La 194 per le destre
La strategia dei vertici della Lombardia e del governo è usare la 194, una legge che tutela la maternità, per limitare il diritto all’Ivg. Alle interrogazioni di Paladini il sottosegretario Mauro Piazza e Bertolaso hanno risposto che la regione si avvarrà di «tutte le possibilità» a disposizione «per contrastare la denatalità».
«Questo tutto», evidenzia il consigliere, «può anche riferirsi a pressioni e ingerenze nella libera scelta delle donne». Le destre e le associazioni antiabortiste si inseriscono infatti nelle maglie larghe della 194 e permettere l’ingresso di associazioni che sostengono di revocare gli ostacoli che potrebbero indurre la donna all’Ivg, dice di Martino, «per questo è una legge che va ridiscussa». E chiede «perché le politiche per la genitorialità non vengono attuate dalle istituzioni, ma si lasciano filtrare da associazioni di ispirazione cattolica? Perché lo stato non si fa carico delle politiche di welfare?».

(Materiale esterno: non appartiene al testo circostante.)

(** * Electris: a shallow embedding of [src/js/tetris.ts]

    The two classes of the program, [Game] and [Tet], are embedded as
    functions over an explicit game state.  [Tet] objects are mutable and
    shared ([allTets], [currentTet], [nextTet] and the [that] of every falling
    animation point at the same objects), so the state carries a heap of
    [Tet]s and the fields hold references (indices) into it.

    - JavaScript numbers used as coordinates are [Z]; the cell markers of a
      shape, which the program only ever writes as the literals [0] and [1],
      are [nat]; the score of the state is a real number ([R]), the
      idealisation of the JavaScript double, which serves where scores are
      compared; the binary64 number that [collided] leaves in
      [this.game.score] is [collidedScore].
    - An uncaught [TypeError] (indexing [undefined]) is [None] in the option
      monad; the model does not continue after it.
    - [draw] only reads the state modelled here; it is kept for its one
      side effect, the refresh of the [landed] cache.  Its shadow loop, the
      outlines it traces, the high-score list and the text of the score are
      modelled apart, after the events.
    - [Math.random] is an input: every function that draws takes the drawn
      numbers as arguments. *)

From Stdlib Require Import ZArith List Bool Lia Reals Lra Sorted Ascii.
From Stdlib Require String DecimalString Floats.
From stdpp Require Import base option list gmap.

Local Open Scope Z_scope.

(** ** Constants of [Game] *)

Definition BOARD_ROW_NUM : Z := 16.
Definition BOARD_COL_NUM : Z := 10.

(** ** Data *)

(** [topLeft: {row: number, col: number}] *)
Record Pos := mkPos { row : Z; col : Z }.

(** [shape: number[][]]; a row's length is its own. *)
Abbreviation Shape := (list (list nat)).

(** The fields of a [Tet].  [rotation], [pivot] and [pivotMax] are
    [undefined] ([None]) on a Tet built by [new Tet(game, -1)].  The
    [perimeter] is a function of [shape] used by [draw] alone and is left
    out. *)
Record Tet := mkTet {
  type : Z;
  rotation : option Z;
  pivot : option Z;
  pivotMax : option Z;
  topLeft : Pos;
  shape : Shape
}.

Definition set_pivot (v : option Z) (t : Tet) : Tet :=
  mkTet (type t) (rotation t) v (pivotMax t) (topLeft t) (shape t).
Definition set_pivotMax (v : option Z) (t : Tet) : Tet :=
  mkTet (type t) (rotation t) (pivot t) v (topLeft t) (shape t).
Definition set_topLeft (v : Pos) (t : Tet) : Tet :=
  mkTet (type t) (rotation t) (pivot t) (pivotMax t) v (shape t).
Definition set_shape (v : Shape) (t : Tet) : Tet :=
  mkTet (type t) (rotation t) (pivot t) (pivotMax t) (topLeft t) v.

(** One row of [landed]: a JavaScript array read as the map from its indices
    to its elements; an index that is absent reads [undefined]. *)
Abbreviation LandedRow := (gmap Z nat).
Abbreviation Landed := (list (gmap Z nat)).

(** The state of a [Game], with the heap of [Tet]s, the interval [loop]
    (is it set?) and the [that] of every [moveLoop] interval still set. *)
Record Game := mkGame {
  heap : list Tet;
  devModeOn : bool;
  newTet : bool;
  currentTet : option nat;
  nextTet : option nat;
  updateLanded : bool;
  allTets : list nat;
  tetsToRemove : list Z;
  score : R;
  gameOver : bool;
  landed : Landed;
  paused : bool;
  loop : bool;
  moveLoops : list nat
}.

Definition set_heap (v : list Tet) (g : Game) : Game :=
  mkGame v (devModeOn g) (newTet g) (currentTet g) (nextTet g)
    (updateLanded g) (allTets g) (tetsToRemove g) (score g) (gameOver g)
    (landed g) (paused g) (loop g) (moveLoops g).
Definition set_newTet (v : bool) (g : Game) : Game :=
  mkGame (heap g) (devModeOn g) v (currentTet g) (nextTet g)
    (updateLanded g) (allTets g) (tetsToRemove g) (score g) (gameOver g)
    (landed g) (paused g) (loop g) (moveLoops g).
Definition set_currentTet (v : option nat) (g : Game) : Game :=
  mkGame (heap g) (devModeOn g) (newTet g) v (nextTet g)
    (updateLanded g) (allTets g) (tetsToRemove g) (score g) (gameOver g)
    (landed g) (paused g) (loop g) (moveLoops g).
Definition set_nextTet (v : option nat) (g : Game) : Game :=
  mkGame (heap g) (devModeOn g) (newTet g) (currentTet g) v
    (updateLanded g) (allTets g) (tetsToRemove g) (score g) (gameOver g)
    (landed g) (paused g) (loop g) (moveLoops g).
Definition set_updateLanded (v : bool) (g : Game) : Game :=
  mkGame (heap g) (devModeOn g) (newTet g) (currentTet g) (nextTet g)
    v (allTets g) (tetsToRemove g) (score g) (gameOver g)
    (landed g) (paused g) (loop g) (moveLoops g).
Definition set_allTets (v : list nat) (g : Game) : Game :=
  mkGame (heap g) (devModeOn g) (newTet g) (currentTet g) (nextTet g)
    (updateLanded g) v (tetsToRemove g) (score g) (gameOver g)
    (landed g) (paused g) (loop g) (moveLoops g).
Definition set_tetsToRemove (v : list Z) (g : Game) : Game :=
  mkGame (heap g) (devModeOn g) (newTet g) (currentTet g) (nextTet g)
    (updateLanded g) (allTets g) v (score g) (gameOver g)
    (landed g) (paused g) (loop g) (moveLoops g).
Definition set_score (v : R) (g : Game) : Game :=
  mkGame (heap g) (devModeOn g) (newTet g) (currentTet g) (nextTet g)
    (updateLanded g) (allTets g) (tetsToRemove g) v (gameOver g)
    (landed g) (paused g) (loop g) (moveLoops g).
Definition set_gameOver (v : bool) (g : Game) : Game :=
  mkGame (heap g) (devModeOn g) (newTet g) (currentTet g) (nextTet g)
    (updateLanded g) (allTets g) (tetsToRemove g) (score g) v
    (landed g) (paused g) (loop g) (moveLoops g).
Definition set_landed (v : Landed) (g : Game) : Game :=
  mkGame (heap g) (devModeOn g) (newTet g) (currentTet g) (nextTet g)
    (updateLanded g) (allTets g) (tetsToRemove g) (score g) (gameOver g)
    v (paused g) (loop g) (moveLoops g).
Definition set_paused (v : bool) (g : Game) : Game :=
  mkGame (heap g) (devModeOn g) (newTet g) (currentTet g) (nextTet g)
    (updateLanded g) (allTets g) (tetsToRemove g) (score g) (gameOver g)
    (landed g) v (loop g) (moveLoops g).
Definition set_loop (v : bool) (g : Game) : Game :=
  mkGame (heap g) (devModeOn g) (newTet g) (currentTet g) (nextTet g)
    (updateLanded g) (allTets g) (tetsToRemove g) (score g) (gameOver g)
    (landed g) (paused g) v (moveLoops g).
Definition set_moveLoops (v : list nat) (g : Game) : Game :=
  mkGame (heap g) (devModeOn g) (newTet g) (currentTet g) (nextTet g)
    (updateLanded g) (allTets g) (tetsToRemove g) (score g) (gameOver g)
    (landed g) (paused g) (loop g) v.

Ma non sono solo i Cav a interferire nella decisione delle donne. La Lombardia è l’unica regione ad avere un numero elevato di consultori privati e la maggior parte di questi sono a ispirazione cristiana. Questi, grazie a una delibera del 2000, in violazione della 194, esercitano l’obiezione di struttura e, si legge nel report, spesso sono indistinguibili dai consultori pubblici. Nei presidi pubblici invece, secondo i dati del 2023 raccolti da Bocci, l’obiezione di coscienza in alcune province ha ancora punte oltre il 70 per cento, come a Bergamo. E il 64 per cento delle strutture ha un’obiezione superiore al 50 per cento.